I teach Haskell as a programming language to our undergraduates. I'm sure it's a continual subject of debate in computer science department coffee rooms up and down the country: "Which programming languages should we teach in our CS degrees?" The module that I teach is called "Concepts in Programming", and the idea is that there are indeed concepts in programming that are fundamental to many languages, that you can articulate the differences between programming languages and that these differences give each language different characteristics. Differences such as the type system, the order of evaluation, the options for abstraction, the separation of data and functions.

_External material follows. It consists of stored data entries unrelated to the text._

(** * HankookTire SmartSensor 2.0: control-plane functions, embedded and verified

  A shallow embedding of the decision functions of the monitoring and
  self-healing code:

  - [monitoring/scripts/health-check.py]             (module [HealthCheck])
  - [monitoring/auto-recovery/self_healing_system.py] (module [SelfHealing])
  - [monitoring/ai-analytics/anomaly_detector.py]     (module [AnomalyDetector])
  - [backend/app/main.py]                             (module [Backend])

  Conventions.  Python [float] values are modelled by exact rationals
  ([Q]); [datetime] values by an integer number of microseconds ([Z]);
  [str] by [string]; a [dict] whose iteration order is never observed by
  [gmap], one whose order is observed by an insertion-ordered association
  list; exceptions by an explicit [outcome] type. *)

From Stdlib Require Import ZArith QArith Qminmax Qabs Lia Lqa List Bool Ascii String Sorted.
From stdpp Require Import gmap strings list fin_maps pretty.

Local Open Scope Z_scope.

(* ===================================================================== *)
(** * Python built-ins shared by the modules                              *)
(* ===================================================================== *)

Module Py.

(** [max(a, b)] on numbers: the first argument is kept unless the second
    is strictly larger. *)
Definition max (a b : Q) : Q := if Qlt_le_dec a b then b else a.

(** [sum(xs)]: a left fold starting from [0]. *)
Definition sum (xs : list Q) : Q := fold_left Qplus xs (0 : Q).

(** Stable insertion into a list that is ordered descending: [x] goes
    in front of the first element that is not strictly above it. *)
Fixpoint insert_desc {A} (ltb : A -> A -> bool) (x : A) (l : list A) : list A :=
  match l with
  | [] => [x]
  | y :: l' => if ltb x y then y :: insert_desc ltb x l' else x :: y :: l'
  end.

(** [sorted(l, key=..., reverse=True)].  Python's sort is stable also
    with [reverse=True]: elements whose keys compare equal keep their
    input order.  [ltb a b] is [key(a) < key(b)].  For a key order that
    is a strict weak order every stable sort returns the same list, so
    the insertion sort below stands for the built-in one. *)
Definition sorted_desc {A} (ltb : A -> A -> bool) (l : list A) : list A :=
  foldr (insert_desc ltb) [] l.

(** An insertion-ordered [dict] with string keys: [d[k] = v] overwrites
    in place when [k] is present and appends otherwise, and [d.values()]
    lists the values in the order the keys were first inserted. *)
Definition odict (V : Type) : Type := list (string * V).

Fixpoint od_get {V} (d : odict V) (k : string) : option V :=
  match d with
  | [] => None
  | (k', v) :: d' => if decide (k' = k) then Some v else od_get d' k
  end.

Fixpoint od_set {V} (d : odict V) (k : string) (v : V) : odict V :=
  match d with
  | [] => [(k, v)]
  | (k', v') :: d' =>
      if decide (k' = k) then (k, v) :: d' else (k', v') :: od_set d' k v
  end.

"We need more than one" is the title of a paper by Kathleen Fisher, a Professor in Computer Science at Tufts University. Her short, eloquent paper describes why we will never have just one programming language ("because a single language cannot be well-suited to all programming tasks"). She has had a career spanning industry and academia, has been the chair of the top programming language conferences (OOPSLA, ICFP), and has been the chair of the ACM Special Interest Group on Programming Languages. Her paper On the Relationship between Classes, Objects and Data Abstraction tells you everything you ever needed to know about objects. She knows about programming.
Her recent work has been looking at that problem of how to read in data files when the data is in some ad-hoc non-standard representation (i.e. not XML with a schema, or CSV or anything obvious). So we all have to write parsers/data structures to fit these data files. We write a program in a language such as Perl. She says "The program itself is often unreadable by anyone other than the original authors (and usually not even them in a month or two)". I've been there and done that.
And when we've written another new parser like this for the umpteenth time (especially in the field of bioinformatics) we begin to wonder "How many programs like this will I have to write?" and "Are they all the same in the end?" and Kathleen's paper The Next 700 Data Description Languages looks at just that question. What is the family of languages for processing data and what properties do they have? I love the title of this paper because it instantly intrigues by its homage to the classic 1966 paper The Next 700 Programming Languages by Peter Landin. (To see why Peter Landin's work on programming languages was so important, the in memorium speech for Peter Landin given at ICFP 2009 is well worth a listen, and also the last 3 mins of Rod Burstall's speech discusses this paper in particular).
So perhaps, in computer science, we're doomed to keep inventing new programming languages, which wax and wane in popularity over time: Lisp, Fortran, C, C++, Java, Ruby, Haskell, F#, Javascript and so on. But as computer scientists we should be able to understand why this happens. They're all necessary, all useful and all part of a bigger theoretical picture. We need more than one.